Equally instructive is the analysis of the sources of support. The share of the government in higher education increased from 49.7% in 1950-51 to 79.7% in 1985-86. Fees which contributed as much as 36.8% in 1950-51 has, however, declined to 14.4%, as has the share of endowments and other earnings (from 13.8% to 4.5%). Overall, the picture is that government expenditure, while up in absolute terms has declined as a proportion of overall public expenditure, and that sources of non-official support have drastically declined.

Within the university system, the situation of state universities is far worse. And loading them with the recommendations of the 5th Pay Commission ensures that these institutions can only shut down. Obviously, therefore, while public pressure to enhance funding for education, including higher education, must be maintained, there is no getting away from exploring and cultivating alternative, additional avenues of support. Just insisting, as so many of our teacher bodies are prone to, that the university is a charge on the state is an exercise foredoomed to failure.
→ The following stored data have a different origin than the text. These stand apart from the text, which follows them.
(** X26.  When every request succeeds, the windows requested follow each
    other from the start to the end of the range, each at most seven days
    long, and the frame returned holds the rows of the requests in that
    order. *)
Theorem weekly_requests_tile_the_range {Row : Type}
    (fetch_caiso_week : Z -> Z -> PyResult (list Row))
    (start_date end_date sleep_time : Z) (periodic_save : bool) (df : list Row) :
  (start_date < end_date)%Z ->
  snd (get_historical_caiso_lmp fetch_caiso_week start_date end_date
         sleep_time periodic_save) = inr df ->
  tiles start_date end_date
    (windows (fst (get_historical_caiso_lmp fetch_caiso_week start_date end_date
                     sleep_time periodic_save))) /\
  df = fetched fetch_caiso_week
         (windows (fst (get_historical_caiso_lmp fetch_caiso_week start_date end_date
                          sleep_time periodic_save))).
Proof.
  intros Hlt. unfold get_historical_caiso_lmp.
  destruct (7 <? end_date - start_date)%Z eqn:Elong.
  - apply Z.ltb_lt in Elong.
    destruct (weekly_range_spec start_date end_date Elong)
      as (d0 & ds & -> & Hd0 & Hle & Hclose & Htiles).
    cbv zeta.
    set (last := List.last (d0 :: ds) d0) in *.
    assert (Hhead : forall trace weekly_data,
               (if (d0 =? start_date)%Z then ([], ret [])
                else append_week fetch_caiso_week start_date d0 [] [])
               = (trace, inr weekly_data) ->
               tiles start_date d0 (windows trace) /\
               concat weekly_data = fetched fetch_caiso_week (windows trace)).
    { intros trace wd H. destruct (Z.eqb_spec d0 start_date) as [E | E].
      - injection H as <- <-. simpl. auto.
      - unfold append_week in H.
        destruct (fetch_caiso_week start_date d0) as [err | df0] eqn:Ef;
          [discriminate |].
        injection H as <- <-. simpl. rewrite Ef.
        repeat split; try lia. }
    destruct (if (d0 =? start_date)%Z then ([], ret [])
              else append_week fetch_caiso_week start_date d0 [] [])
      as [trace [err | weekly_data]] eqn:Ehead; [discriminate |].
    destruct (Hhead _ _ eq_refl) as [Ht0 Hc0].
    destruct (weekly_loop fetch_caiso_week sleep_time periodic_save (d0 :: ds)
                weekly_data trace) as [trace' [err | weekly_data']] eqn:Eloop;
      [discriminate |].
    destruct (weekly_loop_inr _ _ _ _ _ _ _ _ Eloop) as [Hw Hc].
    assert (Ht1 : tiles start_date last (windows trace'))
      by (rewrite Hw; eapply tiles_app; eassumption).
    assert (Hc1 : concat weekly_data' = fetched fetch_caiso_week (windows trace'))
      by (rewrite Hc, Hw, fetched_app, Hc0; reflexivity).
    destruct (Z.eqb_spec last end_date) as [E | E].
    + simpl. intros H. injection H as <-. rewrite <- E. auto.
    + unfold append_week.
      destruct (fetch_caiso_week last end_date) as [err | df1] eqn:Ef;
        [discriminate |].
      simpl. intros H. injection H as <-.
      rewrite !windows_app. simpl. rewrite app_nil_r. split.
      * eapply tiles_app; [exact Ht1 |]. simpl. repeat split; lia.
      * rewrite concat_app, fetched_app, Hc1. simpl. rewrite Ef, !app_nil_r.
        reflexivity.
  - apply Z.ltb_ge in Elong.
    destruct (fetch_caiso_week start_date end_date) as [err | df0] eqn:Ef;
      [discriminate |].
    simpl. intros H. injection H as <-. rewrite Ef, app_nil_r.
    repeat split; lia.
Qed.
If our institutions of higher learning, more so those providing general education in the humanities and social sciences, are to attract greater financial support, both governmental and private, they will need to reinvent themselves as more useful and relevant. Enhancing fees or arranging loans for students, though essential, is a part answer, for increasing the cost of education is liable to be socially iniquitous and loaded against courses which are not seen as instrumentally useful. Raising endowments is one way; exploring the possibility of instituting a graduate tax is another.

Whatever be the mix of strategies, the university community, more the teachers than the administration, needs to debate ways of increasing efficiency of resource use while improving quality, if it has to garner public support. Academic autonomy, creatively used, can at least help institute greater meaning to the enterprise. Opposing the UGC moves in this direction, as Delhi University seems prone to, is no answer to Amartya Sen’s plea. No way to prepare for the coming millennium.